(Records for the task Opens)

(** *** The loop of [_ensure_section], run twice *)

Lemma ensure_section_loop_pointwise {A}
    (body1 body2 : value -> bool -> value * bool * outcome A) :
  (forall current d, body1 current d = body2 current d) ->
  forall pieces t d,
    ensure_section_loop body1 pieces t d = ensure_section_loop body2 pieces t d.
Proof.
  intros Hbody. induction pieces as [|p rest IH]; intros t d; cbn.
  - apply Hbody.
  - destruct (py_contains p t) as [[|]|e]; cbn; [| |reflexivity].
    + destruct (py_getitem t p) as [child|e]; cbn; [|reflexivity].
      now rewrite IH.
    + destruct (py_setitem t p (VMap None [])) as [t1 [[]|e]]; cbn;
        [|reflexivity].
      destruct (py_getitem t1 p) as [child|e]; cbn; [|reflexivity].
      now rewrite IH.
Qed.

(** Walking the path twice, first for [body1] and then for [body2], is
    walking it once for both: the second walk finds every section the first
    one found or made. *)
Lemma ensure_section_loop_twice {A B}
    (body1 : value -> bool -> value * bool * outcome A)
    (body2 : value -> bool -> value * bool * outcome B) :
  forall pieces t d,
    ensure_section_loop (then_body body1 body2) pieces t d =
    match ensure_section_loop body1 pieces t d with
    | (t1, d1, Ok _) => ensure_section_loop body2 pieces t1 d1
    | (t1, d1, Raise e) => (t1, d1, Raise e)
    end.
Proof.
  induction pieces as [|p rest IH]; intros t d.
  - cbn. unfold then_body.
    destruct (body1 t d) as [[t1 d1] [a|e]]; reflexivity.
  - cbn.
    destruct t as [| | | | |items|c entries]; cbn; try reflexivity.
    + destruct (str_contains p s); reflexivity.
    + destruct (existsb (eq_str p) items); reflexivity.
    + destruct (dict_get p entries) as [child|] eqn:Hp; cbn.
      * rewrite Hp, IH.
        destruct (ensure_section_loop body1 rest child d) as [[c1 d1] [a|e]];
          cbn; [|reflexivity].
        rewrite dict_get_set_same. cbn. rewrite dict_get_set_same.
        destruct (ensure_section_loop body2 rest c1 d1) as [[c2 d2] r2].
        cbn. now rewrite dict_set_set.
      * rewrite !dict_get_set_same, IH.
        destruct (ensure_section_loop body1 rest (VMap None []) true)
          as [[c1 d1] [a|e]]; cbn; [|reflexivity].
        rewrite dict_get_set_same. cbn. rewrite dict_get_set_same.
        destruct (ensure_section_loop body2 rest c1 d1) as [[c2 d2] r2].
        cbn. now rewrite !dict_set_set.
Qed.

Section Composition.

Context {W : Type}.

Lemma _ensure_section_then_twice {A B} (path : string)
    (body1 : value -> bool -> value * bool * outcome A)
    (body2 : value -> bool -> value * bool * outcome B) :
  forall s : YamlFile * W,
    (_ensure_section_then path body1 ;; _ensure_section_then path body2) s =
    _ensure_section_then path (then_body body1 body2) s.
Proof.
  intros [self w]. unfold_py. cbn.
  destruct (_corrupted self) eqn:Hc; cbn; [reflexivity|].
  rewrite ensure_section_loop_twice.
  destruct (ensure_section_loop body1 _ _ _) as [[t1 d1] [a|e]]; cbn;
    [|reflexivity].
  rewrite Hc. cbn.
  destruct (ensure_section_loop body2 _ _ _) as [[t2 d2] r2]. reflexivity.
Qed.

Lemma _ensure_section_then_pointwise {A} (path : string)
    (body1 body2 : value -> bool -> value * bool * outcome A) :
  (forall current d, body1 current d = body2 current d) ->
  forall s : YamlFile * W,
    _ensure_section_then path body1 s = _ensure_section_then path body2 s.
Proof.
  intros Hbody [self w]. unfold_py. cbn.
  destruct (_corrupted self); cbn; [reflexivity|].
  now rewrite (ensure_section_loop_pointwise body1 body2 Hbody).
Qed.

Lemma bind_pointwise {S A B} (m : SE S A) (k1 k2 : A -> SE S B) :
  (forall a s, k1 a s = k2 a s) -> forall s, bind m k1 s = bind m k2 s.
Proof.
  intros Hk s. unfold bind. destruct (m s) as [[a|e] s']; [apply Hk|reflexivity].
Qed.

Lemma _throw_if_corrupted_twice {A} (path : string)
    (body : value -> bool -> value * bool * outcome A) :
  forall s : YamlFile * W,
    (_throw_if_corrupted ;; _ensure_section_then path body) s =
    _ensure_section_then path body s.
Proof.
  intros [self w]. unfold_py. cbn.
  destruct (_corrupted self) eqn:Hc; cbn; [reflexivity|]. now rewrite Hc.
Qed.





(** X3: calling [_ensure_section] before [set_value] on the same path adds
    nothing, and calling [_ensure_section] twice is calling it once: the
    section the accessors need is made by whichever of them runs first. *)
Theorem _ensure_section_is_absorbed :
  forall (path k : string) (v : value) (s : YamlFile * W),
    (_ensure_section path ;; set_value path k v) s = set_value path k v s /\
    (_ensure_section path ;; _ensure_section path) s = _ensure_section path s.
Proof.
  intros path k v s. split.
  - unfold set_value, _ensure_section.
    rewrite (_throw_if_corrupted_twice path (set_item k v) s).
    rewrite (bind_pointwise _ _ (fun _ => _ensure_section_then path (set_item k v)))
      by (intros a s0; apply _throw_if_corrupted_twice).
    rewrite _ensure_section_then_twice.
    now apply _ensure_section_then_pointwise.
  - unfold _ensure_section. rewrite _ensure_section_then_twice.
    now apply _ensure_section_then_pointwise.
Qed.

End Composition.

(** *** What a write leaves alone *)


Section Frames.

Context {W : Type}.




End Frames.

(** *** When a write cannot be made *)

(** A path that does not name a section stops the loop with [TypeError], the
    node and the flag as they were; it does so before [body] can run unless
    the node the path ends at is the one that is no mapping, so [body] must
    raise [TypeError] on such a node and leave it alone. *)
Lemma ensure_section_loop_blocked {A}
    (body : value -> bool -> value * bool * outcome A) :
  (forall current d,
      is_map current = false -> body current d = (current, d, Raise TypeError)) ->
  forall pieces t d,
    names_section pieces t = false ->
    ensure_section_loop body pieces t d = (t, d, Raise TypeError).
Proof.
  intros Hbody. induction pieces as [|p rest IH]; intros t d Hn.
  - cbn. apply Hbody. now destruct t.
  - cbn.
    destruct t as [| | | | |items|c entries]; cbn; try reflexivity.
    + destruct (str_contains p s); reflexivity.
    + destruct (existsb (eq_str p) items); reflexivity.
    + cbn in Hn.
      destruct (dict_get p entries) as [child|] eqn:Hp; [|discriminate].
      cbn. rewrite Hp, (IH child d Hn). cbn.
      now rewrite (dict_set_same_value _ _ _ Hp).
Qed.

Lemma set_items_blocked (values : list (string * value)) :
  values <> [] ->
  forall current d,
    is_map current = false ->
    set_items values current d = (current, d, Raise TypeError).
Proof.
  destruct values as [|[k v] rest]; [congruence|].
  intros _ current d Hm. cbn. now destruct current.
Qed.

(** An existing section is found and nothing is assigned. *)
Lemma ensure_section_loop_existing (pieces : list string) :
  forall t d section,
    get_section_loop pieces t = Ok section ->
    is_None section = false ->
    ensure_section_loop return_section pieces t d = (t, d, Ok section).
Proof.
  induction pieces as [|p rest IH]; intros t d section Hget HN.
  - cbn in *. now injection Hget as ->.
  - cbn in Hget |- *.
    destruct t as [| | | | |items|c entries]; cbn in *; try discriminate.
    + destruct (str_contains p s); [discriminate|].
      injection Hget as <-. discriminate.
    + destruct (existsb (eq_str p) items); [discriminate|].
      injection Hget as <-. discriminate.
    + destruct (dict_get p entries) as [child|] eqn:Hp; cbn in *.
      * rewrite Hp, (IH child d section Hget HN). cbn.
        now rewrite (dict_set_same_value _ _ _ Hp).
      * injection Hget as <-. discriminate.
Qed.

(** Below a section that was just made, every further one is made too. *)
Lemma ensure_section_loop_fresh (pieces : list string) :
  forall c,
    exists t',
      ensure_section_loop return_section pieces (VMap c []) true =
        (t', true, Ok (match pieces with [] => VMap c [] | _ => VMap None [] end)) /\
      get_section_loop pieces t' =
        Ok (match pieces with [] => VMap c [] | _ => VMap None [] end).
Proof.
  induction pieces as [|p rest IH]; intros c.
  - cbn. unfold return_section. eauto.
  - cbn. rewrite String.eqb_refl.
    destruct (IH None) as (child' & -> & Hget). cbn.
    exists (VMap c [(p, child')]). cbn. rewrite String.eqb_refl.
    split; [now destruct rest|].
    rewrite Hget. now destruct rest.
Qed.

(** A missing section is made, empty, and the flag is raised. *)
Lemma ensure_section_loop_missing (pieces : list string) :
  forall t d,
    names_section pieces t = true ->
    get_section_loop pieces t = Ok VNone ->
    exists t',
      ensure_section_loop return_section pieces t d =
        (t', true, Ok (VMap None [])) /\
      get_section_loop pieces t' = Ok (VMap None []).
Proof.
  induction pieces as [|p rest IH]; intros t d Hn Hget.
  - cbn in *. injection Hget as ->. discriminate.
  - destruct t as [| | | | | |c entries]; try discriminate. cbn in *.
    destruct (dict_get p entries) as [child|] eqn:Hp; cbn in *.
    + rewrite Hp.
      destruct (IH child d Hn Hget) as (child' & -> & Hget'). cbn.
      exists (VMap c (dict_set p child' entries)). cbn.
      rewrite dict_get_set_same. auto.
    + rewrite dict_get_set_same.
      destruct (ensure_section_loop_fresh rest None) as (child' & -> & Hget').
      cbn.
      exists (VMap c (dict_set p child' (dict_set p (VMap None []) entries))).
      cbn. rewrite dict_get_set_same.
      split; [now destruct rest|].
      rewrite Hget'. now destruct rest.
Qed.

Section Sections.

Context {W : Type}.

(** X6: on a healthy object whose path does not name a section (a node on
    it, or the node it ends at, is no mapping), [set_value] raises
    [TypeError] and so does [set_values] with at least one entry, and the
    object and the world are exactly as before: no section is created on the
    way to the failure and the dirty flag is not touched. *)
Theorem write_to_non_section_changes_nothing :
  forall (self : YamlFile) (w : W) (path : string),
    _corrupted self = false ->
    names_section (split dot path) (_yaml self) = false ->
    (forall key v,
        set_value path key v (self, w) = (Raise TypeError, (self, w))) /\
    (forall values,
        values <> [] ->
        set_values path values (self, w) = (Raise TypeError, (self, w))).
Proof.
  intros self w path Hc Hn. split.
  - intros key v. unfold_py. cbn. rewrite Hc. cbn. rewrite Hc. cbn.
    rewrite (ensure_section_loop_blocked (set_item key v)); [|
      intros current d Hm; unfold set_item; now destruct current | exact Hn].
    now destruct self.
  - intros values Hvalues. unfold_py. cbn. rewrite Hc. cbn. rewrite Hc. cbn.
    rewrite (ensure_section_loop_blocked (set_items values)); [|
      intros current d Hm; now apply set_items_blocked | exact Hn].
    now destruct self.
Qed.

(Records for the task Closes)

Every line containing the string "true" should be pulled from the listing and copied.

**Your solution**:
        destruct (ensure_section_loop body1 rest (VMap None []) true)
      ensure_section_loop return_section pieces (VMap c []) true =
        (t', true, Ok (match pieces with [] => VMap c [] | _ => VMap None [] end)) /\
    names_section pieces t = true ->
        (t', true, Ok (VMap None [])) /\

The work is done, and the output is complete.